これまでの競技で入賞や優勝した実績が飾れている

ターニングポイントとなったのが、20歳の時に世界トップクラスと言われるドイツを訪れたことだそうです。「1カ月ほどの短い期間でしたが、選手としてもトレーナーとしても多くのことを学びました。ドイツと日本では、考え方や馬の飼育の仕方が全く違うのでカルチャーショックを受けました。特に驚いたのが、人と馬との向き合い方。ドイツでは、馬は仕事のパートナーだという考えなんです」。苅谷さんが、馬=仕事のパートナーと意識するようになったきっかけでした。

 

大和町と馬の不思議な縁

選手として実績を重ねていった苅谷さんは、2002年7月、40歳の時に「広島県の乗馬技術向上のために」と「苅谷乗馬クラブ」を設立します。各地を何カ所も見て回った結果、「馬にとって過ごしやすい気候」「広島県の中央に位置しアクセスが良い」などの条件から今の場所に決めましたが、偶然にも大和町は、馬と深い縁がありました。

三原市北部にはかつて日本でも有数の牛馬市がありました。大和町でも古くから田んぼを耕したり、木材を運んだりするのに馬が活躍しており、草競馬が行われていた歴史もあるといわれています。

「苅谷乗馬クラブ」の近くには「馬渡橋」という名前の橋も。この地に馬との関わりがあったことが感じられる
現在、預かっている馬も含め21頭を飼育

苅谷さんは毎朝5時過ぎに起き、1日4回のエサやり、厩舎の掃除、馬の健康チェック、トレーニングなどを行っています。生き物が相手なので365日休みはありません。

「1番大変なのは馬の健康管理。体調が悪い場合は馬の表情やしぐさを見て、できるだけ早く気付いてあげることが重要です。長年の経験が活きてきますね」。では、楽しいことは?「馬と息がぴったり合って、上手にトレーニングできた時かな。人間と一緒で、神経質・怖がりなどいろんな性格の馬がいます。それぞれの個性や向き・不向きに合わせて調教し、信頼関係を築くことが大切。馬にリスペクトしてもらわないとだめなんです」。

馬の健康管理を徹底し、しっかりと調教することは、馬が長く仕事を続けられることにつながります。そして、それは結果的に馬が長く生きられることになるのだそうです。

馬がけがをしたり、体調を崩したりすることなく、仕事を続けられるように、健康管理などを徹底している


馬とふれあう素晴らしさ、楽しさを知ってほしい

「苅谷乗馬クラブ」では、インストラクターが手綱を引く馬に乗る「引き馬」から、初心者向けの入門コース、馬術競技を行う人向けの本格コースまで、さまざまな乗馬体験ができます。

苅谷さんをはじめ、経験豊富なスタッフがマンツーマンで指導してくれるので、初心者でも安心して馬に乗ることができる

「多くの人に馬とふれあう素晴らしさ、楽しさを知ってもらいたい。

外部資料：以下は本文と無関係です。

Lemma sinv_respond w srv op o :
  sinv w → op ∈ requests w → (∀ v, o = Succeeded v → waiting op (users w) → ∃ r, answeredAt (commits w) op v r) →
  sinv (respond srv op o w).
Proof.
  intros I Hop Ho. destruct o as [|v|ch]; cbn; [done|..]; destruct I; split; try done; cbn.
  - intros op' v' [[= -> ->]|?]%elem_of_cons; eauto.
  - intros srv' op' ch' [[= -> -> ->]|?]%elem_of_cons; eauto.
Qed.

(** ** Requests at a server *)

Lemma executed_executedIn c r skv : executed c r skv = true ↔ executedIn (Info skv) c r.
Proof.
  unfold executed, executedIn. rewrite orb_true_iff, andb_true_iff, Z.ltb_lt, Z.eqb_eq, String.eqb_eq. done.
Qed.

Lemma requests_ok w op : sinv w → op ∈ requests w → isClientOp op = true ∧ op_ok op ∧ 1 <= ReqNo op.
Proof. intros I Hop. by apply (st_sent _ _ ST), (v_requests _ I). Qed.

(** A request the sessions show as done was executed before. *)
Lemma executed_past w srv skv op :
  sinv w → servers w !! srv = Some skv → waiting op (users w) → executed (ClientId op) (ReqNo op) skv = true →
  ∃ N M, (M < N <= length (commits w))%nat ∧ doneAt (commits w) op M ∧ rep skv (grp (take N (commits w)) srv.1) ∧
    winv F (λ op, op ∈ S) (grp (take N (commits w))) (execd (take N (commits w))) (take N (commits w)).*2.
Proof.
  intros I Hs Hw HE. destruct (v_waiting _ I op Hw) as [Hop Hlast]. destruct (requests_ok w op I Hop) as (_ & _ & Hr).
  destruct (server_past (commits w) srv skv) as (N & HN & HR & W); [apply I|by apply (v_servers _ I)|].
  apply executed_executedIn in HE. rewrite (rp_info _ _ HR) in HE. unfold executedIn in HE.
  set (ci := Info (grp (take N (commits w)) srv.1)) in *.
  destruct (w_real _ _ _ _ _ W srv.1 (ClientId op)) as [(o & Ho & Heq) HOK]; [fold ci; lia|]. fold ci in Heq, HOK.
  injection Heq as Hc1 Hc2. apply list_elem_of_fmap in Ho as ([g o'] & -> & Ho). cbn in *.
  assert ((g, o') ∈ commits w) as Ho' by (apply elem_of_take in Ho as (? & ? & _); by eapply list_elem_of_lookup_2).
  assert (ReqNo o' <= ReqNo op) as Hle by (apply Hlast; [apply (v_sent _ I g); [done|lia]|done]).
  destruct HE as [?|[Heq HE]]; [lia|]. destruct (HOK HE) as (x & Hx & Hreq). rewrite <-Heq in Hreq.
  assert (x = op) as ->.
  { apply (st_unique _ _ ST); [by apply (w_sent _ _ _ _ _ W)|by apply (v_requests _ I)|by rewrite Hreq]. }
  apply executions_elem in Hx as [M HM]. apply doneAt_take in HM as [? ?]; [|done]. exists N, M. by split_and!.
Qed.

Lemma effect_put op m : opType op ≠ GET → (effect op m).2 = "".
Proof. unfold effect. by destruct (opType op). Qed.

Lemma put_answered G op M : opType op ≠ GET → doneAt G op M → ∃ r, answeredAt G op "" r.
Proof. intros Hp HD. eexists. apply (answered_done _ _ _ M); [done|]. by rewrite effect_put. Qed.

(** A command is started. *)
Lemma started_ok w srv skv op r x skv' :
  sinv w → servers w !! srv = Some skv → prop (commits w) srv.1 op → (1 <= ReqNo op → op ∈ requests w) →
  rf_Start op (rf skv) = Some (r, x) → service skv' = service skv → rf skv' = r →
  server_ok (commits w) srv skv' ∧ (∀ o, o ∈ started (rf skv') → 1 <= ReqNo o → o ∈ requests w).
Proof.
  intros I Hs Hprop Hreq HR HE Hrf. pose proof (v_servers _ I _ _ Hs) as Hok. cbn in HR.
  assert (saved r = saved (rf skv) ∧ ∀ o, o ∈ started r → o ∈ started (rf skv) ∨ o = op) as [Hsv Hst].
  { destruct (leading (rf skv)); injection HR as <- _; cbn; [|by auto]. split; [done|].
    intros o [?|?%list_elem_of_singleton]%elem_of_app; auto. }
  split.
  - eapply server_ok_service; [done|done|by rewrite Hrf|]. rewrite Hrf. intros o [?| ->]%Hst; auto.
  - rewrite Hrf. intros o [?| ->]%Hst; [by eapply (v_started _ I)|done].
Qed.

Lemma start_ok w srv skv op r x skv' :
  sinv w → servers w !! srv = Some skv → op ∈ requests w → rf_Start op (rf skv) = Some (r, x) →
  service skv' = service skv → rf skv' = r →
  server_ok (commits w) srv skv' ∧ (∀ o, o ∈ started (rf skv') → 1 <= ReqNo o → o ∈ requests w).
Proof. intros I Hs Hop. apply started_ok; [done|done| |done]. by apply prop_request, (v_requests _ I). Qed.

Lemma handle_ok w srv skv op skv' o :
  sinv w → servers w !! srv = Some skv → op ∈ requests w → handle op skv = Some (skv', o) →
  (server_ok (commits w) srv skv' ∧ (∀ o, o ∈ started (rf skv') → 1 <= ReqNo o → o ∈ requests w)) ∧
  ∀ v, o = Succeeded v → waiting op (users w) → ∃ r, answeredAt (commits w) op v r.
Proof.
  intros I Hs Hop HH. pose proof (v_servers _ I _ _ Hs) as Hok.
  assert (server_ok (commits w) srv skv ∧ (∀ o, o ∈ started (rf skv) → 1 <= ReqNo o → o ∈ requests w)) as Hsame.
  { split; [done|]. intros. by eapply (v_started _ I). }
  destruct (v_requests _ I _ Hop) as (_ & Hclerk & _). unfold clerk_op in Hclerk. unfold handle in HH.
  destruct (opType op) eqn:Ht.
  1:{ destruct Hclerk as [Heq _]. inv_bind HH. destruct x as [s1 out]. injection HH as <- <-.
    unfold GetBegin in E. destruct (negb _); [injection E as <- <-; by split|]. inv_bind E.
    destruct (negb (x =? gid skv)); [injection E as <- <-; by split|].
    assert (ga_ClientId (GetArg op) = ClientId op ∧ ga_ReqNo (GetArg op) = ReqNo op) as [Ec Er] by (by rewrite Heq).
    destruct (executed _ _ skv) eqn:HE.
    - rewrite Ec, Er in HE. destruct (negb (hasShard _ _)) eqn:Hh; injection E as <- <-; [by split|]. split; [done|].
      intros v [= <-] Hw. destruct (executed_past w srv skv op I Hs Hw HE) as (N & M & HN & HM & HR & W).
      eexists. apply (answered_read _ _ _ N M); [done|done|done|]. unfold getValue, opKey, storeAt. rewrite Ht.
      rewrite (rp_map _ _ HR). rewrite (w_data _ _ _ _ _ W); [done|]. rewrite <-(rp_shards _ _ HR). by destruct (hasShard _ _).
    - inv_bind E. destruct x0 as [r [[? ?] isL]]. change (mkOp GET _ _ _ _ _ _ _) with (getOp (GetArg op)) in E1. rewrite <-Heq in E1.
      destruct (negb isL); injection E as <- <-; (split; [by eapply start_ok|done]). }
  all: destruct Hclerk as (Heq & _); inv_bind HH; destruct x as [s1 out]; injection HH as <- <-;
    unfold PutAppendBegin in E; destruct (negb _); [injection E as <- <-; by split|]; inv_bind E;
    destruct (negb (x =? gid skv)); [injection E as <- <-; by split|];
    assert (pa_ClientId (PutAppendArg op) = ClientId op ∧ pa_ReqNo (PutAppendArg op) = ReqNo op) as [Ec Er] by (by rewrite Heq);
    destruct (executed _ _ skv) eqn:HE;
    [rewrite Ec, Er in HE; injection E as <- <-; split; [done|]; intros v [= <-] Hw;
     destruct (executed_past w srv skv op I Hs Hw HE) as (N & M & HN & HM & HR & W); eapply put_answered; [congruence|done]|
     inv_bind E; destruct x0 as [r [[? ?] isL]];
     change (mkOp (if String.eqb (pa_Op (PutAppendArg op)) "Put" then PUT else APPEND) _ _ _ _ _ _ _) with (putOp (PutAppendArg op)) in E1; rewrite <-Heq in E1;
     destruct (negb isL); injection E as <- <-; (split; [by eapply start_ok|done])].
Qed.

馬の背に乗り揺られることで、心も体もリフレッシュできますよ!」。

苅谷さんは今話題のホースセラピーにもいち早く注目していました。ホースセラピーとは、馬とのふれあいや乗馬体験を通じて、精神機能と運動機能を向上させるリハビリテーションの方法の一つ。

馬に乗ることで体幹が鍛えられ、心身が癒やされると言われています。苅谷さんはドイツの専門家の講習を受けて「ドイツヒポセラピー」の認定証を取得。これまでセラピー指導をしてきた中で、言葉が出にくかった子の言葉が出たり、杖を持って歩いていた子が杖無しで歩けたりする姿を目にしてきたと言います。

選手として馬と出合い、今では選手と乗馬クラブのオーナーという2つの顔で馬と関わっている苅谷さん。「中学生や高校生など次世代の若者が、より馬とふれ合える機会を増やして、馬術競技の選手の育成をしていきたいですね」と意気込みます。大和町から次世代の馬術選手が生まれる日は、そう遠くはないかもしれません。